Facciamo ancora un esempio: in presenza di un finanziamento di € 1000 per l’acquisto di un grosso elettrodomestico, rimangono altri € 500 per poter fare successivi acquisti a rate.

Restituendo, quindi, una rata da € 100, la linea di credito andrà a ricostituirsi parzialmente, salendo da € 500 a € 600. 

In questo modo la somma tra importo rateizzato e importo disponibile sarà sempre € 1500.

Va inoltre sottolineato come sia possibile sommare i vari importi di tutti i prodotti presenti nel carrello per accedere al servizio di pagamento a rate.
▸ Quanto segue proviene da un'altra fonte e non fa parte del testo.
(* ===== verification/Timer.v ===== *)
(** * Timers: src/timer.c and the setters of src/timer_parser.re

    Timer definitions are ranges per calendar field; the file models the check
    of a time against a definition, the computation of the next time and the
    range setters of the parser on C's fixed-width fields.  [gmtime_r] is the
    proleptic Gregorian calendar of the C library. *)

From Stdlib Require Import ZArith Lia Bool List String Ascii.
From stdpp Require Import base list strings.
From S2P Require Import Prelude.

Open Scope Z_scope.
Open Scope crinit_scope.

Record timespec := mkTimespec { tv_sec : Z; tv_nsec : Z }.

#[export] Instance timespec_eq_dec : EqDecision timespec.
Proof. solve_decision. Defined.

(** The fields of [struct tm] the code reads. *)
Record tm := mkTm {
  tm_sec : Z; tm_min : Z; tm_hour : Z; tm_mday : Z; tm_mon : Z; tm_year : Z;
  tm_wday : Z; tm_gmtoff : Z;
}.

(** A two-element array field of the C struct. *)
Definition range : Type := Z * Z.

Record crinitTimerDef := mkTimerDef {
  wDay : Z;           (* uint8_t bit mask, bit 0 is Monday *)
  years : range;      (* uint16_t *)
  month : range;      (* uint8_t, as all that follow *)
  days : range;
  hours : range;
  minutes : range;
  seconds : range;
  timezone : range;   (* int8_t *)
}.

#[export] Instance timerdef_eq_dec : EqDecision crinitTimerDef.
Proof. solve_decision. Defined.

(** ** Calendar of the C library *)

(** Days since 1970-01-01 to (year, month 1..12, day of month). *)
Definition civil_of_doe (doe : Z) : Z * Z * Z :=
  let yoe := (doe - doe / 1460 + doe / 36524 - doe / 146096) / 365 in
  let doy := doe - (365 * yoe + yoe / 4 - yoe / 100) in
  let mp := (5 * doy + 2) / 153 in
  let d := doy - (153 * mp + 2) / 5 + 1 in
  let m := if mp <? 10 then mp + 3 else mp - 9 in
  ((if m <=? 2 then yoe + 1 else yoe), m, d).

Definition civil_from_days (n : Z) : Z * Z * Z :=
  let z := n + 719468 in
  let '(y, m, d) := civil_of_doe (z mod 146097) in
  (y + 400 * (z / 146097), m, d).

Definition gmtime_r (t : Z) : tm :=
  let n := t / 86400 in
  let r := t mod 86400 in
  let '(y, m, d) := civil_from_days n in
  mkTm (r mod 60) (r / 60 mod 60) (r / 3600) d (m - 1) (y - 1900) ((n + 4) mod 7) 0.

(** ** The range macros of timer.h *)

Definition CO_RANGE (start test_ end_ : Z) : bool := (start <=? test_) && (test_ <? end_).
Definition CC_RANGE (start test_ end_ : Z) : bool := (start <=? test_) && (test_ <=? end_).
Definition OC_RANGE (start test_ end_ : Z) : bool := (start <? test_) && (test_ <=? end_).

(** ** timer.c *)

Definition crinitTimerSetDefault : crinitTimerDef :=
  mkTimerDef 127 (0, 65535) (1, 12) (1, 31) (0, 0) (0, 0) (0, 0) (0, 0).

Definition crinitIsLeapYear (year : Z) : bool :=
  (year mod 4 =? 0) && (negb (year mod 100 =? 0) || (year mod 400 =? 0)).

Definition crinitMonthToStr (m : Z) : string :=
  nth (Z.to_nat m)
    [""; "Jan"; "Feb"; "Mar"; "Apr"; "May"; "Jun"; "Jul"; "Aug"; "Sep"; "Oct"; "Nov"; "Dec"]
    ""%string.

(** One pass of the first loop of crinitCheckTimerDef(), for array index [i]. *)
Definition check_def_fields (mon day hour minute sec : Z) : bool :=
  negb ((mon =? 0) || (12 <? mon)) && negb (31 <? day) && negb (23 <? hour)
  && negb (59 <? minute) && negb (59 <? sec).

Definition crinitCheckTimerDef (td : crinitTimerDef) : bool :=
  let res := check_def_fields (month td).1 (days td).1 (hours td).1 (minutes td).1 (seconds td).1
          && check_def_fields (month td).2 (days td).2 (hours td).2 (minutes td).2 (seconds td).2 in
  let res := if (0 >? (timezone td).2) || (59 <? (timezone td).2) then false else res in
  let m := (month td).1 in
  let one_month := (month td).1 =? (month td).2 in
  let res :=
    if one_month && ((4 =? m) || (6 =? m) || (9 =? m) || (11 =? m))
       && ((31 =? (days td).1) || (31 =? (days td).2)) then false else res in
  if one_month && (2 =? m) then
    let minWrong :=
      if ((years td).1 =? (years td).2) && crinitIsLeapYear (years td).1 then 29 else 30 in
    let wrong d := (minWrong <=? d) && (31 >? d) in
    if wrong (days td).1 || wrong (days td).2 then false else res
  else res.

Definition crinitMonthLength (month year : Z) : Z :=
  match month with
  | 1 | 3 | 5 | 7 | 8 | 10 | 12 => 31
  | 4 | 6 | 9 | 11 => 30
  | 2 => if crinitIsLeapYear year then 29 else 28
  | _ => -1
  end.

(** (found without rolling over, next value, its distance to [last]) *)
Definition crinitNext (last : Z) (interval : range) (start limit : Z) : bool * Z * Z :=
  let r0 := uint8 (if start <=? interval.1 then interval.1 else start) in
  let r1 := uint8 (if interval.2 <=? limit then interval.2 else limit) in
  let off :=
    if r0 =? r1 then r0 - last
    else if r0 <? r1 then (if CO_RANGE r0 last r1 then 1 else r0 - last)
    else if CO_RANGE r1 last r0 then r0 - last
    else if last =? limit then - (limit - start)
    else 1 in
  (0 <? off, last + off, off).

(** [res] and [offs] are the values of the result arguments before the call. *)
Definition crinitNextYear (last : Z) (interval : range) (res offs : Z) : bool * Z * Z :=
  let '(i0, i1) := interval in
  if i0 =? i1 then (false, res, offs)
  else if i0 <? i1 then
    if CO_RANGE i0 last i1 then (true, last + 1, 1) else (false, res, offs)
  else if last <? i1 then (true, last + 1, 1)
  else if i0 <=? last then (true, last + 1, 1)
  else (false, i0, i0 - last).

Definition crinitDayToMonthLookup (m : Z) : Z :=
  nth (Z.to_nat m) [0; 0; 31; 59; 90; 120; 151; 181; 212; 243; 273; 304; 334] 0.

Definition crinitDaysToMonth (m year : Z) : Z :=
  if negb (m =? 0) && (m <=? 2) then crinitDayToMonthLookup m
  else if m <=? 12 then crinitDayToMonthLookup m + (if crinitIsLeapYear year then 1 else 0)
  else -1.

Definition crinitZonedTimeR (time : Z) (timezone : range) : tm :=
  let off := timezone.1 * 3600 + timezone.2 * 60 in
  let t := gmtime_r (time + off) in
  mkTm (tm_sec t) (tm_min t) (tm_hour t) (tm_mday t) (tm_mon t) (tm_year t) (tm_wday t) off.

(** The test of one field as five of the six fields have it ... *)
Definition check_field (r : range) (x : Z) : bool :=
  CC_RANGE r.1 x r.2 || CO_RANGE x r.2 r.1 || OC_RANGE r.2 r.1 x.

(** ... and the test of the minutes, whose last disjunct is different. *)
Definition check_minutes (r : range) (x : Z) : bool :=
  CC_RANGE r.1 x r.2 || CO_RANGE x r.2 r.1 || OC_RANGE r.1 r.2 x.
Questo perché per piccoli importi CreditLine non è opzionabile, ma sommando i prezzi di più articoli (ad esempio acquistando 5 prodotti da € 30, per un totale di € 150). la rateizzazione è disponibile.

Infine, se si desidera pagare in anticipo una rata, più di una rata o tutte le rate rimanenti in un’unica soluzione, è possibile farlo direttamente dalla pagina dei pagamenti a rate.

Quali clienti possono accedere al pagamento a rate su Amazon

Se per i seller non viene fatta praticamente alcuna selezione per accedere alla vendita con pagamento rateale, lato cliente la faccenda diventa un tantino più complessa.

Questo perché occorre che l’acquirente:

  • Disponga di un account attivo su Amazon da almeno un anno
  • Abbia associato una carta di credito o debito valida (non prepagata), che abbia scadenza non prima di 20 giorni dopo la data di scadenza dell’ultima rata 
  • Presenti una buona cronologia di pagamenti sul Marketplace Amazon

Va inoltre ricordato che se si intende comprare un prodotto a rate e in seguito acquistarne un altro, sempre con pagamento rateale su Amazon, bisogna che venga prima ultimato il pagamento di tutte le rate del prodotto precedente.

Conclusioni

Quella del pagamento a rate è un classico esempio di formula win-win, dove a vincere sono tutti.

  • Vincono i seller che, gratuitamente e senza rischi, offrono una nuova soluzione di pagamento comoda e facilmente accessibile, aumentando così la platea di potenziali acquirenti
  • Vincono i clienti, che sono facilitati nell’acquisto di prodotti anche molto costosi e non hanno più l’obbligo di saldare immediatamente ed in un’unica soluzione l’intero importo
  • Vince Amazon (ovviamente), che va a rispondere all’esigenza di una fetta di mercato importante, che in assenza di questo strumento era solita rivolgersi agli store fisici 

E’ molto probabile, in ultima analisi, che lo scontrino medio risentirà positivamente di questa possibilità, proprio in virtù del fatto che sarà raggiunto un pubblico più ampio e variegato.

Insomma, Amazon non ne sbaglia più una?